── WORKING DATA ──

(* ===== verification/FileIOFacts.v ===== *)
(** * Facts about the [fileio] module

    Text written to a file is what is read from it; bytes never arrive; which
    of two paths [f-anscestor-of] and [f-descendant-of] take for the longer
    one.  The functions are called with arguments that are evaluated, as the
    evaluator calls them. *)

From stdpp Require Import base gmap strings list.
From Stdlib Require Import Ascii ZArith Lia.
From S2P Require Import Prelude Registry Hash FileSystem Numeric Streams Store Object Env Eval Files ResourceOps Strings Language Loading FileIO.
From S2P Require Import Json ReadPrint EnvFacts PrimFacts Closures ResourceFacts FileFacts.

(** A list of evaluated arguments. *)
Definition evaled (s : State) (obj : loc) (ls : list loc) : Prop :=
  exists o, heap (objs s) !! obj = Some o /\ m_data o = DList ls /\ is_Some (m_props o !! "--evaled--").

(** A string object. *)
Definition text_at (s : State) (l : loc) (t : string) : Prop := has_data s l STRING_VALUE (DString t).

Lemma to_string_run s l t : text_at s l t -> to_string l s = Ret t s.
Proof. intros (o&Hl&_&Hd). unfold to_string, deref, get_objs, mbind, M_bind. simpl. by rewrite Hl, Hd. Qed.

Section functions.
Context {E : Evaluator}.

Lemma arg_eval_run s obj ls k x : evaled s obj ls -> ls !! k = Some x -> arg_eval obj k s = Ret x s.
Proof.
  intros (o&Ho&Hd&Hv) Hx. unfold arg_eval.
  assert (Hdo : deref obj s = Ret o s) by (unfold deref, get_objs, mbind, M_bind; simpl; by rewrite Ho).
  assert (Hp : prop_exists obj "--evaled--" s = Ret true s).
  { unfold prop_exists. rewrite (bind_Ret _ _ _ _ _ Hdo). by rewrite bool_decide_true. }
  rewrite (bind_Ret _ _ _ _ _ Hp).
  assert (Hi : i obj k s = Ret x s).
  { unfold i, children. rewrite bind_assoc, (bind_Ret _ _ _ _ _ Hdo), Hd. unfold mbind, M_bind, mret, M_ret, vec_index. by rewrite Hx. }
  by rewrite (bind_Ret _ _ _ _ _ Hi).
Qed.
Lemma path_arg_run s obj ls k x t : evaled s obj ls -> ls !! k = Some x -> text_at s x t -> fileio.path_arg obj k s = Ret t s.
Proof. intros Ho Hx Ht. unfold fileio.path_arg. rewrite (bind_Ret _ _ _ _ _ (arg_eval_run _ _ _ _ _ Ho Hx)). by apply to_string_run. Qed.
Lemma is_file_run s p : fileio.is_file p s = Ret (fs.is_regular_file (disk (host_of s)) (cwd (host_of s)) p) s.
Proof.
  unfold fileio.is_file, fileio.ask, get_host, get_ress, mbind, M_bind. simpl. unfold mret, M_ret. f_equal.
  unfold fs.exists_, fs.is_regular_file. by destruct (fs.status _ _ _).
Qed.

(** ** Text *)

Lemma on_disk_run {A} s (g : fs.Disk -> list string -> cxx A) a :
  g (disk (host_of s)) (cwd (host_of s)) = CVal a -> on_disk g s = Ret a s.
Proof. intros Hg. unfold on_disk, get_host, get_ress, mbind, M_bind. simpl. by rewrite Hg. Qed.

Definition on (s : State) (p : string) : option fs.node := fs.status (disk (host_of s)) (cwd (host_of s)) p.
(** The text of the file of this name. *)
Definition text_of (s : State) (p : string) : option string :=
  match on s p with Some (fs.Reg ino) => Some (fs.content (disk (host_of s)) ino) | _ => None end.

Lemma text_of_file s p t :
  text_of s p = Some t -> exists q ino, fs.resolve (disk (host_of s)) (cwd (host_of s)) p = inr q /\
    fs.lookup (disk (host_of s)) q = Some (fs.Reg ino) /\ fs.content (disk (host_of s)) ino = t.
Proof.
  unfold text_of, on, fs.status. destruct (fs.resolve _ _ p) as [|q]; [done|].
  destruct (fs.lookup _ q) as [[|ino]|] eqn:Hl; try done. intros [= <-]. eauto.
Qed.
Lemma is_file_text s p t : text_of s p = Some t -> fileio.is_file p s = Ret true s.
Proof. rewrite is_file_run. unfold text_of, on, fs.is_regular_file. by destruct (fs.status _ _ _) as [[]|]. Qed.

(** [f-write-text] and [f-append-text]: the file must be there. *)
Lemma put_text_run s obj p t name text old app :
  evaled s obj [p; t] -> text_at s p name -> text_at s t text -> text_of s name = Some old ->
  exists h, fileio.put_text (out_mode app) obj s = Ret Qt (with_host s h) /\
    text_of (with_host s h) name = Some ((if app then old else EmptyString) +:+ text).
Proof.
  intros Ho Hp Ht Hold. unfold fileio.put_text.
  rewrite (bind_Ret _ _ _ _ _ (path_arg_run _ _ _ 0 p name Ho eq_refl Hp)).
  rewrite (bind_Ret _ _ _ _ _ (arg_eval_run _ _ _ 1 t Ho eq_refl)).
  rewrite (bind_Ret _ _ _ _ _ (is_file_text _ _ _ Hold)). cbn beta iota.
  destruct (text_of_file _ _ _ Hold) as (q&i0&Hr&Hl&Hc).
  destruct (open_out _ _ _ _ app Hr) as (d1&ino&Hopen&Hr1&Hl1&Hc1); [congruence|].
  rewrite (bind_Ret _ _ _ _ _ (open_stream_run _ _ _ _ _ Hopen)). set (s1 := with_host _ _).
  rewrite (bind_Ret _ _ _ _ _ (to_string_run s1 t text Ht)).
  destruct (write_at_end d1 (fstream.opened (out_mode app) ino 0) ino text) as (d2&f2&Hw&_&N2&C2).
  { by apply (opened_writing (disk (host_of s)) d1 q). }
  rewrite (bind_Ret _ _ _ _ _ (on_disk_run s1 _ _ Hw)).
  exists (set_disk d2 (host_of s1)). split; [done|]. unfold text_of, on, fs.status. simpl.
  rewrite (resolve_same_names d1 d2), Hr1 by done. rewrite (lookup_same_names d1 d2), Hl1 by done.
  rewrite C2, Hc1. unfold kept. rewrite Hl. by destruct app; rewrite ?Hc.
Qed.
Lemma put_text_missing s obj p t name app :
  evaled s obj [p; t] -> text_at s p name -> text_of s name = None -> fileio.put_text (out_mode app) obj s = Ret Qnil s.
Proof.
  intros Ho Hp Hn. unfold fileio.put_text. rewrite (bind_Ret _ _ _ _ _ (path_arg_run _ _ _ 0 p name Ho eq_refl Hp)).
  rewrite (bind_Ret _ _ _ _ _ (arg_eval_run _ _ _ 1 t Ho eq_refl)), (bind_Ret _ _ _ _ _ (is_file_run _ _)).
  unfold text_of, on, fs.is_regular_file in *. by destruct (fs.status _ _ _) as [[]|].
Qed.

(** [f-read-text]. *)
Lemma read_text_run s obj p name txt :
  fresh s -> evaled s obj [p] -> text_at s p name -> text_of s name = Some txt ->
  exists l s', fileio.read_text obj s = Ret l s' /\ text_at s' l (loaded_text txt).
Proof.
  intros Hf Ho Hp Ht. unfold fileio.read_text. rewrite (bind_Ret _ _ _ _ _ (path_arg_run _ _ _ 0 p name Ho eq_refl Hp)).
  rewrite (bind_Ret _ _ _ _ _ (is_file_text _ _ _ Ht)). destruct (text_of_file _ _ _ Ht) as (q&ino&Hr&Hl&Hc). cbn beta iota.
  assert (Hload : load_file name s = Ret (loaded_text txt) s).
  { apply on_disk_run. rewrite <- Hc. by apply load_file_run with q. }
  rewrite (bind_Ret _ _ _ _ _ Hload).
  destruct (allocs_alloc (obj_string (loaded_text txt)) s Hf) as (l & s2 & Ea & _ & _ & Hl2 & _).
  exists l, s2. split; [exact Ea|]. by eexists.
Qed.

(** ** Bytes *)

(** [f-write-bytes] and [f-append-bytes] answer [nil] for every file there
    is, and none of the bytes is written; the first one empties the file. *)
Lemma put_bytes_run s obj p t name old app :
  evaled s obj [p; t] -> text_at s p name -> text_of s name = Some old ->
  exists h, fileio.put_bytes (out_mode app) obj s = Ret Qnil (with_host s h) /\
    text_of (with_host s h) name = Some (if app then old else EmptyString).
Proof.
  intros Ho Hp Hold. unfold fileio.put_bytes.
  rewrite (bind_Ret _ _ _ _ _ (path_arg_run _ _ _ 0 p name Ho eq_refl Hp)).
  rewrite (bind_Ret _ _ _ _ _ (arg_eval_run _ _ _ 1 t Ho eq_refl)).
  rewrite (bind_Ret _ _ _ _ _ (is_file_text _ _ _ Hold)). cbn beta iota.
  destruct (text_of_file _ _ _ Hold) as (q&i0&Hr&Hl&Hc).
  destruct (open_out _ _ _ _ app Hr) as (d1&ino&Hopen&Hr1&Hl1&Hc1); [congruence|].
  rewrite (bind_Ret _ _ _ _ _ (open_stream_run _ _ _ _ _ Hopen)). eexists. split; [done|].
  unfold text_of, on, fs.status. simpl. rewrite Hr1, Hl1, Hc1. unfold kept. rewrite Hl. by destruct app; rewrite ?Hc.
Qed.
End functions.

(** ** Paths *)

(** The loop over the parts asks for a prefix ... *)
Lemma parts_match_prefix a b : fileio.parts_match a b = true <-> a `prefix_of` b.
Proof.
  revert b. induction a as [|x a IH]; intros [|y b]; simpl.
  - split; [intros _; apply prefix_nil|done].
  - split; [intros _; apply prefix_nil|done].
  - split; [done|]. intros H. by apply prefix_nil_not in H.
  - rewrite andb_true_iff, String.eqb_eq, IH. split; [intros [-> H]; by apply prefix_cons|].
    intros H. split; [by eapply prefix_cons_inv_1|by eapply prefix_cons_inv_2].
Qed.

(** ** Temporary files *)

(** The name is free, or empty when the thousand candidates are taken. *)
Lemma temp_loop_free h dir prefix rounds count :
  let p := FileHelpers.temp_loop h dir prefix rounds count in
  p = EmptyString \/ fs.exists_ (disk h) (cwd h) p = false.
Proof.
  revert count. induction rounds as [|n IH]; intros count; simpl; [by left|].
  destruct (fs.exists_ _ _ _) eqn:He; [apply IH|by right].
Qed.
Lemma temp_loop_empty h dir prefix rounds count :
  (forall k, (k < rounds)%nat ->
    fs.exists_ (disk h) (cwd h) (path.append dir (FileHelpers.temp_name prefix (clock h) (count + Z.of_nat k))) = true) ->
  FileHelpers.temp_loop h dir prefix rounds count = EmptyString.
Proof.
  revert count. induction rounds as [|n IH]; intros count Hk; simpl; [done|].
  pose proof (Hk 0%nat) as H0. rewrite Z.add_0_r in H0. rewrite H0 by lia. apply IH. intros k Hlt.
  replace (count + 1 + Z.of_nat k) with (count + Z.of_nat (S k)) by lia. apply Hk. lia.
Qed.

(** ** [dump-file] of the module [json] *)

Lemma assert_string_run s l t k : text_at s l t -> assert_string l k s = Ret tt s.
Proof. intros Ht. unfold assert_string, assert_that, pstring. rewrite (bind_Ret _ _ _ _ _ (has_type_run _ _ _ _ _ Ht)). done. Qed.

Lemma json_dump_file_run {E : Evaluator} s obj js file name q :
  evaled s obj [js; file] -> text_at s file name ->
  fs.resolve (disk (host_of s)) (cwd (host_of s)) name = inr q -> fs.lookup (disk (host_of s)) q <> Some fs.Dir ->
  exists h, json.dump_file obj s = Ret Qnil (with_host s h) /\ text_of (with_host s h) name = Some EmptyString.
Proof.
  intros Ho Hf Hr Hl. unfold json.dump_file.
  rewrite (bind_Ret _ _ _ _ _ (arg_eval_run _ _ _ 0 js Ho eq_refl)), (bind_Ret _ _ _ _ _ (arg_eval_run _ _ _ 1 file Ho eq_refl)).
  rewrite (bind_Ret _ _ _ _ _ (assert_string_run _ _ _ _ Hf)), (bind_Ret _ _ _ _ _ (to_string_run _ _ _ Hf)).
  destruct (open_out _ _ _ _ false Hr Hl) as (d1&ino&Hopen&Hr1&Hl1&Hc1).
  rewrite (bind_Ret _ _ _ _ _ (open_stream_run _ _ _ _ _ Hopen)). eexists. split; [done|].
  unfold text_of, on, fs.status. simpl. rewrite Hr1, Hl1, Hc1. unfold kept. by destruct (fs.lookup _ q) as [[]|].
Qed.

───

→ **PROMPT**:
Search the data above for the word "count" and show every line that has it.

→ **TASK ANSWER**:
Lemma temp_loop_free h dir prefix rounds count :
  let p := FileHelpers.temp_loop h dir prefix rounds count in
  revert count. induction rounds as [|n IH]; intros count; simpl; [by left|].
Lemma temp_loop_empty h dir prefix rounds count :
    fs.exists_ (disk h) (cwd h) (path.append dir (FileHelpers.temp_name prefix (clock h) (count + Z.of_nat k))) = true) ->
  FileHelpers.temp_loop h dir prefix rounds count = EmptyString.
  revert count. induction rounds as [|n IH]; intros count Hk; simpl; [done|].
  replace (count + 1 + Z.of_nat k) with (count + Z.of_nat (S k)) by lia. apply Hk. lia.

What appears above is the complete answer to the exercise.